Ian Hartshorn, an assistant professor of political science at UNR, said that social science programs alone have a bevy of international ties, be they research collaborations, overseas colleagues or even field research.

“So it's a lot,” Hartshorn said. “And that varies, of course, by field across the university … but it's something that I think all of us have had to adapt to during the pandemic year. And it's something that looks like it's going to continue because, of course, the impacts of the pandemic are not equally distributed across the world. We're looking at dealing with ramifications of this, in terms of restrictions to travel, possibly for at least another year.”

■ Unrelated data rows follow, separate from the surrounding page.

Lemma pop_all_ok n hd l s : rq_seg (bt_rqs s) hd l None → (length l ≤ n)%nat → pop_all n hd s = (Ok l, s).
Proof.
  revert n hd. induction l as [|p l IH]; intros n hd; cbn; [by intros ->; destruct n|].
  intros (-> & m & E & Hs) Hn. destruct n as [|n]; [lia|]. cbn [pop_all]. unfold get_brq, mbind, M_bind, gets. cbn. rewrite E. cbn.
  rewrite (IH n m Hs) by lia. done.
Qed.

Lemma get_brq_eq p r s : bt_rqs s !! p = Some r → get_brq p s = (Ok r, s).
Proof. intros E. unfold get_brq, mbind, M_bind, gets. cbn. by rewrite E. Qed.

Lemma set_next_eq p n s m :
  bt_rqs s !! p = Some (mk_brq m (hctx p)) → set_next p n s = (Ok tt, s <| bt_rqs ::= <[p := mk_brq n (hctx p)]> |>).
Proof. intros E. unfold set_next. by rewrite (bind_ok _ _ _ _ _ (get_brq_eq _ _ _ E)). Qed.

Lemma next_of_eq h l s : bt_rqs s = h → rq_seg h (head l) l None → next_of (head l) s = (Ok (head (tail l)), s).
Proof.
  intros <-. destruct l as [|p l]; cbn; [done|]. intros (_ & n & E & Hs). rewrite (bind_ok _ _ _ _ _ (get_brq_eq _ _ _ E)).
  by rewrite (seg_head _ _ _ Hs).
Qed.

(** ** The walk *)

Definition refused (p : nat) : bool := negb (goes p).

(** Where the walk stands: [seg] prepared and not sent, [rem] to visit,
    [failed] on the other list. *)
Record walk (rqlist requeue prev : option nat) (seg rem failed : list nat) (s : batch_state) : Prop := {
  wk_list : rq_seg (bt_rqs s) rqlist (seg ++ rem) None;
  wk_requeue : rq_seg (bt_rqs s) requeue failed None;
  wk_nodup : NoDup (seg ++ rem ++ failed);
  wk_prev : prev = last seg;
  wk_len : (length (seg ++ rem) ≤ fuel)%nat;
}.

(** [seg] belongs to the run that [rem] starts with. *)
Definition same_run (seg rem : list nat) : Prop :=
  match rem with [] => seg = [] | p :: _ => Forall (λ x, hctx x = hctx p) seg end.

(** Is [seg] complete before [rem]? *)
Definition run_ends (hp : nat) (rem : list nat) : bool :=
  match rem with [] => true | q :: _ => negb (bool_decide (hp = hctx q)) end.

Lemma end_run_ok rqlist requeue prev seg rem failed s hp :
  walk rqlist requeue (last seg) seg rem failed s → Forall (λ x, hctx x = hp) seg → (seg = [] → prev = None) →
  ∃ rqlist' s', end_run hp rqlist prev (head rem) (last seg) s
      = (Ok (rqlist', if run_ends hp rem then None else last seg), s')
    ∧ (if run_ends hp rem
       then walk rqlist' requeue None [] rem failed s'
            ∧ bt_sent s' = bt_sent s ++ match seg with [] => [] | _ => [(hp, seg)] end
       else walk rqlist' requeue (last seg) seg rem failed s' ∧ bt_sent s' = bt_sent s).
Proof.
  intros [Hl Hr Hnd _ Hlen] Hh Hp. destruct seg as [|q sg _] using rev_ind.
  - cbn. rewrite (Hp eq_refl). exists rqlist, s. rewrite app_nil_r. destruct (run_ends hp rem); (split; [done|]); by split_and!.
  - rewrite last_snoc. unfold end_run. apply Forall_app in Hh as [_ [Hq _]%Forall_cons].
    pose proof Hl as (mid & Hseg & Hrem)%seg_app. pose proof Hseg as (m' & _ & -> & m & Eq & ->)%seg_app.
    rewrite (bind_ok _ _ _ _ _ (get_brq_eq _ _ _ Eq)).
    assert (match head rem with None => mret true | Some x => d ← get_brq x; mret (negb (bool_decide (hctx q = rq_hctx d))) end s
      = (Ok (run_ends hp rem), s)) as Elast.
    { destruct rem as [|x rem]; [done|]. cbn. destruct Hrem as (_ & n & Ex & _). rewrite (bind_ok _ _ _ _ _ (get_brq_eq _ _ _ Ex)). cbn. by rewrite Hq. }
    rewrite (bind_ok _ _ _ _ _ Elast). rewrite <- app_assoc in Hnd. apply NoDup_app in Hnd as (Hn1 & Hn2 & Hn3).
    destruct (run_ends hp rem) eqn:Er.
    + apply NoDup_cons in Hn3 as [Hq3 Hn3].
      assert (q ∉ sg) as Hqs by (intros Hin; apply (Hn2 q Hin); by left).
      pose proof (seg_set_last _ _ _ _ _ None Hqs Hseg) as Hseg'.
      set (s1 := s <| bt_rqs ::= <[q := mk_brq None (hctx q)]> |>).
      assert (submit_batch hp rqlist s1 = (Ok tt, s1 <| bt_sent ::= λ x, x ++ [(hp, sg ++ [q])] |>)) as Es.
      { unfold submit_batch. rewrite (bind_ok _ _ _ _ _ (pop_all_ok fuel _ (sg ++ [q]) s1 Hseg' ltac:(rewrite !length_app in *; lia))). done. }
      rewrite (bind_ok _ _ _ _ _ (set_next_eq q None s _ Eq)), (bind_ok _ _ _ _ _ Es).
      eexists _, _. split; [reflexivity|]. split; [|cbn; by destruct sg].
      split; cbn; [|by apply seg_frame; [set_solver|]|done|done|rewrite !length_app in *; lia].
      apply seg_frame; [set_solver|]. by rewrite <- (seg_head _ _ _ Hrem).
    + exists rqlist, s. split; [done|]. split; [|done]. split; [done|done| |by rewrite last_snoc|done].
      rewrite <- app_assoc. by apply NoDup_app.
Qed.

Lemma prep_or_move rqlist requeue prev seg rem failed s p :
  walk rqlist requeue prev seg (p :: rem) failed s → bt_rqs s !! p = Some (mk_brq (head rem) (hctx p)) →
  let seg' := if goes p then seg ++ [p] else seg in
  ∃ rqlist' requeue' s',
    (if nvme_prep_rq_batch (hctx p) p then mret (rqlist, requeue, Some p)
     else '(rqlist, requeue) ← rq_list_move rqlist requeue p prev; mret (rqlist, requeue, prev)) s
      = (Ok (rqlist', requeue', last seg'), s')
    ∧ walk rqlist' requeue' (last seg') seg' rem (if goes p then failed else p :: failed) s' ∧ bt_sent s' = bt_sent s
    ∧ (seg' = [] → prev = None).
Proof.
  intros [Hl Hr Hnd Hp Hlen] Ep. unfold goes. destruct (nvme_prep_rq_batch (hctx p) p); cbn zeta.
  - exists rqlist, requeue, s. rewrite last_snoc. split_and!; [done| |done|by intros []%app_eq_nil].
    split; [by rewrite <- app_assoc|done|by rewrite <- app_assoc|by rewrite last_snoc|by rewrite <- app_assoc].
  - unfold rq_list_move. apply NoDup_app in Hnd as (Hn1 & Hn2 & [Hp1 Hn3]%NoDup_cons). rewrite not_elem_of_app in Hp1.
    assert (NoDup (seg ++ rem ++ p :: failed)) as Hnd'.
    { apply NoDup_app. split_and!; [done|set_solver|]. rewrite Permutation_app_comm. cbn. constructor; [set_solver|].
      by rewrite Permutation_app_comm. }
    destruct seg as [|q sg _] using rev_ind; rewrite ?last_snoc in *; subst prev.
    + exists (head rem), (Some p), (s <| bt_rqs ::= <[p := mk_brq requeue (hctx p)]> |>). split_and!; [| |done|done].
      * cbn [last]. unfold mbind, M_bind. rewrite (get_brq_eq _ _ _ Ep). cbn -[set_next].
        by rewrite (set_next_eq p requeue s _ Ep).
      * destruct Hl as (_ & m & Ep' & Hrem). rewrite Ep in Ep'. simplify_eq.
        split; cbn; [by apply seg_frame; [tauto|]| |done|done|cbn in Hlen; lia].
        split; [done|]. exists requeue. rewrite lookup_insert_eq. split; [done|]. by apply seg_frame; [tauto|].
    + assert (p ∉ sg ++ [q]) as Hps by (intros Hin; apply (Hn2 p Hin); by left). assert (p ≠ q) as Hpq by set_solver.
      pose proof Hl as (mid & Hseg & -> & m & Ep' & Hrem)%seg_app. rewrite Ep in Ep'. simplify_eq.
      pose proof Hseg as (m' & _ & -> & m & Eq & ->)%seg_app.
      assert (q ∉ sg) as Hqs by (apply NoDup_app in Hn1 as (_ & Hx & _); intros Hin; apply (Hx q Hin); by left).
      set (s1 := s <| bt_rqs ::= <[q := mk_brq (head rem) (hctx q)]> |>).
      assert (bt_rqs s1 !! p = Some (mk_brq (head rem) (hctx p))) as Ep1 by (cbn; by rewrite lookup_insert_ne).
      exists rqlist, (Some p), (s1 <| bt_rqs ::= <[p := mk_brq requeue (hctx p)]> |>). split_and!; [| |done|by intros []%app_eq_nil].
      * unfold mbind, M_bind. rewrite (get_brq_eq _ _ _ Ep). cbn [rq_next].
        rewrite (set_next_eq q (head rem) s _ Eq). fold s1. unfold mret, M_ret. by rewrite (set_next_eq p requeue s1 _ Ep1).
      * split; [|split; [done|]|done|by rewrite last_snoc|rewrite !length_app in *; cbn in *; lia]; cbn.
        -- apply seg_frame; [set_solver|]. apply seg_app. exists (head rem). split; [by eapply seg_set_last|].
           apply seg_frame; [set_solver|done].
        -- exists requeue. rewrite lookup_insert_eq. split; [done|]. apply seg_frame; [tauto|]. by apply seg_frame; [set_solver|].
Qed.

Lemma walk_ok n rqlist requeue prev seg rem failed s :
  walk rqlist requeue prev seg rem failed s → same_run seg rem → (length rem ≤ n)%nat →
  ∃ requeue' s', queue_rqs_loop n rqlist requeue (head rem) (head (tail rem)) prev s = (Ok requeue', s')
    ∧ rq_seg (bt_rqs s') requeue' (rev (filter refused rem) ++ failed) None
    ∧ bt_sent s' = bt_sent s ++ batches seg rem.
Proof.
  revert n rqlist requeue prev seg failed s. induction rem as [|p rem IH]; intros n rqlist requeue prev seg failed s Hw Hrun Hn.
  - destruct n; cbn; exists requeue, s; (split_and!; [done|by apply Hw|by rewrite app_nil_r]).
  - destruct n as [|n]; cbn in Hn; [lia|]. pose proof Hw as [Hl Hr Hnd Hp Hlen]. cbn in Hrun.
    pose proof Hl as (mid & Hseg & -> & m & Ep & Hrem)%seg_app. pose proof (seg_head _ _ _ Hrem) as ->.
    set (seg' := if goes p then seg ++ [p] else seg).
    (* prepared or moved *)
    assert (∃ rqlist1 requeue1 s1,
      (if nvme_prep_rq_batch (hctx p) p then mret (rqlist, requeue, Some p)
       else '(rqlist, requeue) ← rq_list_move rqlist requeue p prev; mret (rqlist, requeue, prev)) s
        = (Ok (rqlist1, requeue1, last seg'), s1)
      ∧ walk rqlist1 requeue1 (last seg') seg' rem (if goes p then failed else p :: failed) s1 ∧ bt_sent s1 = bt_sent s
      ∧ (seg' = [] → prev = None))
      as (rqlist1 & requeue1 & s1 & E1 & Hw1 & Es1 & Hp1).
    { apply (prep_or_move rqlist requeue prev seg rem failed s p Hw Ep). }
    cbn [head tail queue_rqs_loop]. rewrite (bind_ok _ _ _ _ _ (get_brq_eq _ _ _ Ep)). cbn [rq_hctx].
    rewrite (bind_ok _ _ _ _ _ E1).
    assert (Forall (λ x, hctx x = hctx p) seg') as Hh by (unfold seg'; destruct (goes p); [apply Forall_app; split; [done|by constructor]|done]).
    destruct (end_run_ok _ _ prev seg' rem _ s1 (hctx p) Hw1 Hh Hp1) as (rqlist2 & s2 & E2 & Hw2).
    rewrite (bind_ok _ _ _ _ _ E2).
    assert (rq_seg (bt_rqs s2) (head rem) rem None) as Hrem2.
    { destruct (run_ends (hctx p) rem), Hw2 as [[Hl2 _ _ _ _] _]; [cbn in Hl2; by rewrite <- (seg_head _ _ _ Hl2)|].
      apply seg_app in Hl2 as (mid & _ & Hm). by rewrite <- (seg_head _ _ _ Hm). }
    rewrite (bind_ok _ _ _ _ _ (next_of_eq _ _ _ eq_refl Hrem2)).
    assert (∀ failed', rev (filter refused (p :: rem)) ++ failed' = rev (filter refused rem) ++ if goes p then failed' else p :: failed') as Hrev.
    { intros x. destruct (goes p) eqn:Eg; [rewrite filter_cons_False by (unfold refused; rewrite Eg; cbn; tauto); done|].
      rewrite filter_cons_True by (unfold refused; by rewrite Eg). cbn [rev]. by rewrite <- app_assoc. }
    rewrite Hrev, batches_cons. fold seg'. destruct (run_ends (hctx p) rem) eqn:Er; destruct Hw2 as [Hw2 Es2].
    + destruct (IH n _ _ _ _ _ _ Hw2) as (rq' & s' & E' & Hs' & Est); [destruct rem; constructor|lia|].
      exists rq', s'. split_and!; [exact E'|exact Hs'|]. rewrite Est, Es2, Es1, <- app_assoc. f_equal.
      destruct seg' as [|z zs]; [done|]. destruct rem as [|x rem]; [done|]. cbn in Er. by destruct (bool_decide (hctx p = hctx x)).
    + destruct rem as [|x rem]; [done|]. cbn in Er. apply negb_false_iff in Er. pose proof Er as Ex%bool_decide_eq_true.
      destruct (IH n _ _ _ _ _ _ Hw2) as (rq' & s' & E' & Hs' & Est); [cbn; by rewrite <- Ex|lia|].
      exists rq', s'. split_and!; [exact E'|exact Hs'|]. rewrite Est, Es2, Es1. f_equal. rewrite Er. by destruct seg'.
Qed.

End batch.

As COVID-19 has ravaged the world, killing millions globally and uprooting every major economy, there are few historical analogues for the scale of devastation — even in a sector like academia, which exists as just a small part of the totality of pandemic disruptions. 

Hartshorn — who specializes in political studies of the Middle East — is no stranger to sudden and wide-reaching travel limitations. But even then, his only comparisons are to wars or revolutions, which still only create regional disruptions, not global. 

“Certainly in my time, as a researcher, there’s never been anything that affected this much of the global academic community at one time,” he said. “I don’t think there’s been anything in living memory that comes close to this.”  

Added to these research timeline hiccups are the same visa processing issues plaguing undergraduate admissions. Also the incoming director of the political science department’s graduate program, Hartshorn said that he is still waiting to find out whether students that have already been admitted into the program will be able to arrive in-person in the fall. 

“That [wait] has downstream effects for what classes we offer, research — just trying to figure out exactly who’s going to be able to be here, come the fall,” Hartshorn said. 

Ultimately, he said, the end result is a year or more of lost time eating away at the “ticking clock” of graduate and faculty research projects that often are tied to tight timelines required for grant funding. 

“This really does have a kind of multi-year knock on effect in terms of people planning their research trajectory,” Hartshorn said. “In the social sciences, it's not uncommon for our research trajectories to be two and three years. So one year lost, one summer lost to research for interviews or archival work, travel — things like that — could mean that there's two or three years to adjust what you expected to be doing.”